Aim of the task: Repeat each entry below exactly.

Data for this task Block Start

(** * Getis-Ord Gi* hotspot analysis of geo_mcp

    A shallow embedding of [hotspot_analysis_getis_ord_gi_star]
    (src/geo_mcp/core/spatial_analysis.py, and its sibling in
    src/mcp-client/server.py) together with the properties the
    specification states about it.

    Numbers are modelled as the code has them: [float64] values are Rocq's
    primitive binary64 floats (so NaN, infinities and rounding behave as in
    NumPy), [int64] values are [Z] with the wrap-around written out, and
    Python's [int] is [Z].  The third-party functions the code calls
    ([os.path.exists], [pandas.read_csv], [pandas.read_excel],
    [sklearn.metrics.pairwise.haversine_distances], [scipy.stats.norm.cdf])
    and the [pow] of the C library, which NumPy calls for a power of two
    [float64] scalars, are section variables.  NumPy's own [np.sum] is
    written out, with the grouping of the additions it performs. *)

From Stdlib Require Import ZArith Floats Lia Bool Ascii String.
From stdpp Require Import base list strings pretty.

Set Warnings "-inexact-float".
Local Open Scope Z_scope.

(** ** Python exceptions

    A computation either returns a value or raises an exception, of which
    only the message ([str(e)]) is ever observed by the code. *)

Inductive Exc (A : Type) : Type :=
| Return (a : A)
| Raise (msg : string).

Arguments Return {A} a.
Arguments Raise {A} msg.

Definition bind {A B : Type} (m : Exc A) (k : A -> Exc B) : Exc B :=
  match m with
  | Return a => k a
  | Raise e => Raise e
  end.

Notation "'try!' x ':=' m 'in' k" := (bind m (fun x => k))
  (at level 10, x name, m at level 100, k at level 200).

Fixpoint mapM {A B : Type} (f : A -> Exc B) (l : list A) : Exc (list B) :=
  match l with
  | [] => Return []
  | a :: l' => try! b := f a in try! bs := mapM f l' in Return (b :: bs)
  end.

(** ** Machine numbers *)

(** NumPy's [int64]: two's complement wrap-around on overflow. *)
Definition wrap64 (z : Z) : Z := (z + 2 ^ 63) mod 2 ^ 64 - 2 ^ 63.

Definition int64_add (a b : Z) : Z := wrap64 (a + b).
Definition int64_sub (a b : Z) : Z := wrap64 (a - b).
Definition int64_mul (a b : Z) : Z := wrap64 (a * b).
(** * KlicStudio MCP connector: a shallow embedding of [klicstudio-mcp.py]

  The connector exposes the HTTP API of a KlicStudio server as a set of
  tools.  Each tool is embedded below as a function of the stored base URL
  (the module global [KLICSTUDIO_BASE_URL]) and of the environment the
  Python code queries (upstream HTTP replies, local file system, library
  tables), returning the new base URL, the dictionary handed back to the
  caller and the HTTP requests that were sent.

  Conventions.
  - A Python [str] is represented by its UTF-8 encoding as a Rocq [string];
    concatenation, [startswith], [endswith] and [rstrip('/')] act on that
    encoding exactly as they act on the code points.
  - Objects obtained from [response.json()] and the dictionaries the code
    builds are values of type [value]; a [dict] keeps insertion order and
    has unique keys, as in Python.
  - [ctx.info], [ctx.error], [ctx.warning] and [print] only log; they are
    left out. *)

From Stdlib Require Import String Ascii List ZArith Bool Lia.
From Stdlib.Strings Require Import Byte.
From Stdlib Require Import SpecFloat.
Import ListNotations.

Set Warnings "-register-all".

Local Open Scope string_scope.
Local Open Scope Z_scope.

(* ================================================================== *)
(** ** Python strings *)

Module PyStr.

(** [s.startswith(p)] *)
Definition startswith (s p : string) : bool := String.prefix p s.

(** [s.rstrip(c)] for a one-character argument: drop every trailing [c]. *)
Fixpoint rstrip (c : ascii) (s : string) : string :=
  match s with
  | EmptyString => EmptyString
  | String a t =>
      match rstrip c t with
      | EmptyString => if Ascii.eqb a c then EmptyString else String a EmptyString
      | String b t' => String a (String b t')
      end
  end.

(** [s.endswith(suf)]: some suffix of [s] is [suf]. *)
Fixpoint endswith (s suf : string) : bool :=
  String.eqb s suf ||
  match s with
  | EmptyString => false
  | String _ t => endswith t suf
  end.

(** [s.endswith((suf1, suf2, ...))] *)
Definition endswith_any (s : string) (sufs : list string) : bool :=
  existsb (endswith s) sufs.

(** [p in s] for two strings: substring test. *)
Fixpoint contains (p s : string) : bool :=
  String.prefix p s ||
  match s with
  | EmptyString => false
  | String _ t => contains p t
  end.

(** Number of bytes of the UTF-8 sequence introduced by a lead byte. *)
Definition utf8_width (a : ascii) : nat :=
  let n := N_of_ascii a in
  if (n <? 192)%N then 1%nat
  else if (n <? 224)%N then 2%nat
  else if (n <? 240)%N then 3%nat
  else 4%nat.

Data for this task Block End

The completed task:
(** * Getis-Ord Gi* hotspot analysis of geo_mcp

    A shallow embedding of [hotspot_analysis_getis_ord_gi_star]
    (src/geo_mcp/core/spatial_analysis.py, and its sibling in
    src/mcp-client/server.py) together with the properties the
    specification states about it.

    Numbers are modelled as the code has them: [float64] values are Rocq's
    primitive binary64 floats (so NaN, infinities and rounding behave as in
    NumPy), [int64] values are [Z] with the wrap-around written out, and
    Python's [int] is [Z].  The third-party functions the code calls
    ([os.path.exists], [pandas.read_csv], [pandas.read_excel],
    [sklearn.metrics.pairwise.haversine_distances], [scipy.stats.norm.cdf])
    and the [pow] of the C library, which NumPy calls for a power of two
    [float64] scalars, are section variables.  NumPy's own [np.sum] is
    written out, with the grouping of the additions it performs. *)

From Stdlib Require Import ZArith Floats Lia Bool Ascii String.
From stdpp Require Import base list strings pretty.

Set Warnings "-inexact-float".
Local Open Scope Z_scope.

(** ** Python exceptions

    A computation either returns a value or raises an exception, of which
    only the message ([str(e)]) is ever observed by the code. *)

Inductive Exc (A : Type) : Type :=
| Return (a : A)
| Raise (msg : string).

Arguments Return {A} a.
Arguments Raise {A} msg.

Definition bind {A B : Type} (m : Exc A) (k : A -> Exc B) : Exc B :=
  match m with
  | Return a => k a
  | Raise e => Raise e
  end.

Notation "'try!' x ':=' m 'in' k" := (bind m (fun x => k))
  (at level 10, x name, m at level 100, k at level 200).

Fixpoint mapM {A B : Type} (f : A -> Exc B) (l : list A) : Exc (list B) :=
  match l with
  | [] => Return []
  | a :: l' => try! b := f a in try! bs := mapM f l' in Return (b :: bs)
  end.

(** ** Machine numbers *)

(** NumPy's [int64]: two's complement wrap-around on overflow. *)
Definition wrap64 (z : Z) : Z := (z + 2 ^ 63) mod 2 ^ 64 - 2 ^ 63.

Definition int64_add (a b : Z) : Z := wrap64 (a + b).
Definition int64_sub (a b : Z) : Z := wrap64 (a - b).
Definition int64_mul (a b : Z) : Z := wrap64 (a * b).
(** * KlicStudio MCP connector: a shallow embedding of [klicstudio-mcp.py]

  The connector exposes the HTTP API of a KlicStudio server as a set of
  tools.  Each tool is embedded below as a function of the stored base URL
  (the module global [KLICSTUDIO_BASE_URL]) and of the environment the
  Python code queries (upstream HTTP replies, local file system, library
  tables), returning the new base URL, the dictionary handed back to the
  caller and the HTTP requests that were sent.

  Conventions.
  - A Python [str] is represented by its UTF-8 encoding as a Rocq [string];
    concatenation, [startswith], [endswith] and [rstrip('/')] act on that
    encoding exactly as they act on the code points.
  - Objects obtained from [response.json()] and the dictionaries the code
    builds are values of type [value]; a [dict] keeps insertion order and
    has unique keys, as in Python.
  - [ctx.info], [ctx.error], [ctx.warning] and [print] only log; they are
    left out. *)

From Stdlib Require Import String Ascii List ZArith Bool Lia.
From Stdlib.Strings Require Import Byte.
From Stdlib Require Import SpecFloat.
Import ListNotations.

Set Warnings "-register-all".

Local Open Scope string_scope.
Local Open Scope Z_scope.

(* ================================================================== *)
(** ** Python strings *)

Module PyStr.

(** [s.startswith(p)] *)
Definition startswith (s p : string) : bool := String.prefix p s.

(** [s.rstrip(c)] for a one-character argument: drop every trailing [c]. *)
Fixpoint rstrip (c : ascii) (s : string) : string :=
  match s with
  | EmptyString => EmptyString
  | String a t =>
      match rstrip c t with
      | EmptyString => if Ascii.eqb a c then EmptyString else String a EmptyString
      | String b t' => String a (String b t')
      end
  end.

(** [s.endswith(suf)]: some suffix of [s] is [suf]. *)
Fixpoint endswith (s suf : string) : bool :=
  String.eqb s suf ||
  match s with
  | EmptyString => false
  | String _ t => endswith t suf
  end.

(** [s.endswith((suf1, suf2, ...))] *)
Definition endswith_any (s : string) (sufs : list string) : bool :=
  existsb (endswith s) sufs.

(** [p in s] for two strings: substring test. *)
Fixpoint contains (p s : string) : bool :=
  String.prefix p s ||
  match s with
  | EmptyString => false
  | String _ t => contains p t
  end.

(** Number of bytes of the UTF-8 sequence introduced by a lead byte. *)
Definition utf8_width (a : ascii) : nat :=
  let n := N_of_ascii a in
  if (n <? 192)%N then 1%nat
  else if (n <? 224)%N then 2%nat
  else if (n <? 240)%N then 3%nat
  else 4%nat.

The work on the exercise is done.